### Exercise directions
Could you set down exactly the lines in the records below between the line holding "Lemma observe_state (ev" and the line holding "- destruct (lineageIDFromEvent", inclusive?

### Collected data
........

(** ** Egress guard *)

Definition egress_request (ev : Event) : Request := {|
  r_PID := ev_PID ev; r_LineageID := lineageIDFromEvent ev; r_CGroupID := ev_CGroupID ev;
  r_AppName := tag ev "app_name"; r_AppRole := tag ev "app_role"; r_DestIP := tag ev "dst_ip";
  r_DestPort := port_tag ev "dst_port"; r_SNI := tag ev "sni"; r_DNSName := tag ev "dst_dns";
  r_DestClass := tag ev "dest_class"; r_AssetClass := tag ev "asset_class";
  r_SecretTaint := tag ev "secret_taint"; r_SourceID := 0; r_At := ev_Time ev;
  r_PolicyCtx := {| EgressPolicyAction := tag ev "egress_policy_action";
                    TrustZoneAction := tag ev "trustzone_action";
                    PolicyID := tag ev "egress_policy_id";
                    PolicyMatchedBy := tag ev "egress_policy_matched_by";
                    ZoneLabel := tag ev "trustzone_label" |} |}.

Definition egress_alert (ev : Event) (g : G) (reason : string) : Alert := {|
  al_Event := ev;
  al_RuleID := if bool_decide (gd_Mode g = ModeEnforce) then "egressguard.deny"
               else "egressguard.shadow_deny";
  al_Reason := "egressguard deny: " +:+ reason +:+ " (mode=" +:+ Mode_String (gd_Mode g) +:+
               " backend=" +:+ gd_BackendName g +:+ ")";
  al_EvidenceIDs := []; al_Mode := ModeDetect; al_Action := ""; al_Class := 2 |}.

Definition egress_key (r : Request) : string := r_DestIP r +:+ (":" +:+ Str.itoa (r_DestPort r)).

Definition egress_stage (d : D) (ev : Event) (p : Pipeline) : Event * Pipeline * list Alert :=
  match p_EgressGuard p with
  | None => (ev, p, [])
  | Some g =>
      if negb (is_connect ev) then (ev, p, []) else
      let req := egress_request ev in
      let '(dec, reason) := gd_Decide g req in
      let ev1 := set_tag "egress_reason" reason (set_tag "egress_decision" (Decision_String dec) ev) in
      if bool_decide (dec = EgressDeny) then
        let g1 := (gd_ApplyDeny d (r_LineageID req) (egress_key req) (5 * Time.Minute) g).1 in
        (ev1, with_guard (Some g1) p, if p_Emit p then [egress_alert ev1 g1 reason] else [])
      else (ev1, p, [])
  end.

(** the stages in the order of [Handle] *)
Definition egress_path (d : D) (ev : Event) (p : Pipeline) : Event * Pipeline * list Alert :=
  let '(ev1, p1) := taint_stage (policy_stage ev p) p in
  egress_stage d (zone_stage (asset_stage ev1 p1) p1) p1.

(** a stream of events, each with the environment of its deny *)
Fixpoint stream (evs : list (D * Event)) (p : Pipeline) : Pipeline * list (Event * list Alert) :=
  match evs with
  | [] => (p, [])
  | (d, ev) :: evs' =>
      let '(ev', p', al) := egress_path d ev p in
      let '(p'', out) := stream evs' p' in
      (p'', (ev', al) :: out)
  end.

(** ** Events up to their taint tags *)

Definition taint_tags : list string := ["secret_class"; "secret_taint"].

Definition erase (ev : Event) : Event := del_tag "secret_taint" (del_tag "secret_class" ev).

Definition same (e1 e2 : Event) : Prop := erase e1 = erase e2.

Lemma same_fields (e1 e2 : Event) : same e1 e2 →
  ev_Sensor e1 = ev_Sensor e2 ∧ ev_PID e1 = ev_PID e2 ∧ ev_CGroupID e1 = ev_CGroupID e2 ∧
  ev_UID e1 = ev_UID e2 ∧ ev_Comm e1 = ev_Comm e2 ∧ ev_Time e1 = ev_Time e2.
Proof. unfold same, erase, del_tag. intros He. injection He. intros. by split_and!. Qed.

Lemma same_tag (e1 e2 : Event) (k : string) : same e1 e2 → k ∉ taint_tags → tag e1 k = tag e2 k.
Proof.
  intros He Hk. unfold taint_tags in Hk. rewrite !not_elem_of_cons in Hk.
  destruct Hk as (Hk1 & Hk2 & _).
  assert (∀ e, tag (erase e) k = tag e k) as Hx.
  { intros e. unfold erase. by rewrite !tag_del_ne by done. }
  by rewrite <-(Hx e1), <-(Hx e2), He.
Qed.

Lemma same_set (e1 e2 : Event) (k v : string) :
  same e1 e2 → k ∉ taint_tags → same (set_tag k v e1) (set_tag k v e2).
Proof.
  intros He Hk. unfold taint_tags in Hk. rewrite !not_elem_of_cons in Hk.
  destruct Hk as (Hk1 & Hk2 & _). unfold same, erase in *.
  rewrite !(del_set_ne _ k) by congruence. by rewrite He.
Qed.

Lemma same_taint_tag (e1 e2 : Event) (k v : string) :
  same e1 e2 → k ∈ taint_tags → same (set_tag k v e1) e2.
Proof.
  intros He Hk. unfold same, erase in *. rewrite <-He. unfold taint_tags in Hk.
  rewrite !elem_of_cons in Hk. destruct Hk as [->|[->|?%elem_of_nil]]; [|..|done].
  - by rewrite del_set_eq.
  - rewrite (del_set_ne "secret_class") by done. by rewrite del_set_eq.
Qed.

(** ** The stages read no taint tag but [secret_taint] *)

(** rewrites the fields and tags of one event into those of the other *)
Ltac same_rewrite He :=
  destruct (same_fields _ _ He) as (?Hsensor & ?Hpid & ?Hcg & ?Huid & ?Hcomm & ?Htime);
  repeat match goal with
  | |- context [tag ?e ?k] =>
      match type of He with same e ?e' =>
        rewrite (same_tag e e' k He) by (by apply (bool_decide_unpack (k ∉ taint_tags)))
      end
  end.

Lemma same_lineage (e1 e2 : Event) : same e1 e2 → lineageIDFromEvent e1 = lineageIDFromEvent e2.
Proof. intros He. unfold lineageIDFromEvent. same_rewrite He. by rewrite Hpid, Hcg. Qed.

Lemma same_port (e1 e2 : Event) (k : string) :
  same e1 e2 → k ∉ taint_tags → port_tag e1 k = port_tag e2 k.
Proof. intros He Hk. unfold port_tag. by rewrite (same_tag e1 e2 k). Qed.

Lemma same_connect (e1 e2 : Event) : same e1 e2 → is_connect e1 = is_connect e2.
Proof. intros He. unfold is_connect. same_rewrite He. by rewrite Hsensor. Qed.

Lemma same_stamp_class (c : string) (e1 e2 : Event) :
  same e1 e2 → same (stamp_class c e1) (stamp_class c e2).
Proof.
  intros He. unfold stamp_class. case_match; [done|]. apply same_set; [done|].
  by apply (bool_decide_unpack (_ ∉ taint_tags)).
Qed.

Lemma same_asset (e1 e2 : Event) (p : Pipeline) :
  same e1 e2 → same (asset_stage e1 p) (asset_stage e2 p).
Proof.
  intros He. unfold asset_stage. destruct (p_AssetResolver p); [|done]. same_rewrite He.
  rewrite (same_port e1 e2 "dst_port") by (done || by apply (bool_decide_unpack (_ ∉ taint_tags))).
  repeat case_match; by try apply same_stamp_class.
Qed.

Lemma same_zone (e1 e2 : Event) (p : Pipeline) :
  same e1 e2 → same (zone_stage e1 p) (zone_stage e2 p).
Proof.
  intros He. unfold zone_stage. destruct (p_TrustZone p); [|done].
  rewrite (same_connect e1 e2 He).
  assert (zone_input e1 = zone_input e2) as ->.
  { unfold zone_input. same_rewrite He.
    rewrite (same_port e1 e2 "dst_port") by (done || by apply (bool_decide_unpack (_ ∉ taint_tags))).
    by rewrite Huid, Hcomm. }
  same_rewrite He. destruct (is_connect e2 && _); [|done].
  destruct (zone_Decide _ _) as [[za lbl] why]. destruct (Str.empty why);
    repeat apply same_set; done || by apply (bool_decide_unpack (_ ∉ taint_tags)).
Qed.

Lemma same_request (e1 e2 : Event) : same e1 e2 →
  egress_request e1 = set_taint (tag e1 "secret_taint") (egress_request e2).
Proof.
  intros He. unfold egress_request, set_taint. cbn [r_PID r_LineageID r_CGroupID r_AppName r_AppRole
    r_DestIP r_DestPort r_SNI r_DNSName r_DestClass r_AssetClass r_SecretTaint r_SourceID r_At
    r_PolicyCtx].
  generalize (tag e1 "secret_taint"). intros x. same_rewrite He.
  rewrite (same_port e1 e2 "dst_port") by (done || by apply (bool_decide_unpack (_ ∉ taint_tags))).
  by rewrite (same_lineage e1 e2 He), Hpid, Hcg, Htime.
Qed.

(** ** What the taint stage does *)

Lemma taint_tag_in (k : string) : bool_decide (k ∈ taint_tags) = true → k ∈ taint_tags.
Proof. by intros ?%bool_decide_eq_true. Qed.

Lemma observe_same (ev : Event) (s : S) : same (observe_touch ev s).1 ev.
Proof.
  unfold observe_touch. destruct (ClassifyEvent ev); [|done]. case_match; [done|].
  by apply same_taint_tag; [|apply taint_tag_in].
Qed.

Lemma stamp_same (ev : Event) (s : S) : same (stamp_taint ev s) ev.
Proof.
  unfold stamp_taint. repeat case_match; try done.
  by apply same_taint_tag; [|apply taint_tag_in].
Qed.

Lemma same_trans (e1 e2 e3 : Event) : same e1 e2 → same e2 e3 → same e1 e3.
Proof. unfold same. congruence. Qed.

Lemma taint_stage_same (ev : Event) (p : Pipeline) : same (taint_stage ev p).1 ev.
Proof.
  unfold taint_stage. destruct (p_SecretTaint p) as [s|]; [|done].
  pose proof (observe_same ev s) as Ho. destruct (observe_touch ev s) as [ev1 s1]. simpl in *.
  by eapply same_trans; [apply stamp_same|].
Qed.

(** the store after an event: touched for the event's lineage, if it was a touch *)
Lemma observe_state (ev : Event) (s : S) (l : Z) :
  st_State (observe_touch ev s).2 l =
    if decide (is_Some (ClassifyEvent ev) ∧ l = lineageIDFromEvent ev ∧ l ≠ 0%Z ∧
               st_State s l = TaintClean)
    then TaintSecretTouched else st_State s l.
Proof.
  unfold observe_touch. destruct (ClassifyEvent ev) as [c|]; cbn [snd].
  - destruct (lineageIDFromEvent ev =? 0)%Z eqn:Hz; bool_to_prop; cbn [snd].
    + rewrite decide_False; [done|]. naive_solver.
    + rewrite st_touch. cbn [touch_LineageID touch_of]. repeat case_decide; naive_solver.
  - rewrite decide_False; [done|]. by intros [[] _].
Qed.

(** no lineage has been promoted *)
Definition low (s : S) : Prop := ∀ l, rank (st_State s l) ≤ 1.

Lemma low_observe (ev : Event) (s : S) : low s → low (observe_touch ev s).2.
Proof. intros Hs l. rewrite observe_state. case_decide; [simpl; lia|]. apply Hs. Qed.

Lemma low_tag (ev : Event) (s : S) :
  low s → ¬ restricted (tag ev "secret_taint") → ¬ restricted (tag (stamp_taint ev s) "secret_taint").
Proof.
  intros Hs Hev. unfold stamp_taint. case_match; [done|]. case_decide; [done|].
  rewrite tag_set_eq. specialize (Hs (lineageIDFromEvent ev)). unfold restricted.
  destruct (st_State s (lineageIDFromEvent ev)); simpl in *; [|naive_solver|lia|lia]. done.
Qed.

Lemma observe_tag (ev : Event) (s : S) (k : string) :
  k ≠ "secret_class" → tag (observe_touch ev s).1 k = tag ev k.
Proof.
  intros Hk. unfold observe_touch. destruct (ClassifyEvent ev); [|done].
  case_match; [done|]. by apply tag_set_ne.
Qed.

(** the policy stage writes four tags that the taint stages do not read *)
Definition policy_tags : list string :=
  ["egress_policy_action"; "egress_policy_mode"; "egress_policy_id"; "egress_policy_matched_by"].

Lemma set_some_tag (k v k' : string) (ev : Event) : k' ≠ k → tag (set_some k v ev) k' = tag ev k'.
Proof. intros Hk. unfold set_some. case_match; [done|]. by apply tag_set_ne. Qed.

Lemma set_some_fields (k v : string) (ev : Event) :
  ev_Sensor (set_some k v ev) = ev_Sensor ev ∧ ev_PID (set_some k v ev) = ev_PID ev ∧
  ev_CGroupID (set_some k v ev) = ev_CGroupID ev ∧ ev_UID (set_some k v ev) = ev_UID ev ∧
  ev_Comm (set_some k v ev) = ev_Comm ev.
Proof. unfold set_some. by case_match. Qed.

........

### Answer below
Lemma observe_state (ev : Event) (s : S) (l : Z) :
  st_State (observe_touch ev s).2 l =
    if decide (is_Some (ClassifyEvent ev) ∧ l = lineageIDFromEvent ev ∧ l ≠ 0%Z ∧
               st_State s l = TaintClean)
    then TaintSecretTouched else st_State s l.
Proof.
  unfold observe_touch. destruct (ClassifyEvent ev) as [c|]; cbn [snd].
  - destruct (lineageIDFromEvent ev =? 0)%Z eqn:Hz; bool_to_prop; cbn [snd].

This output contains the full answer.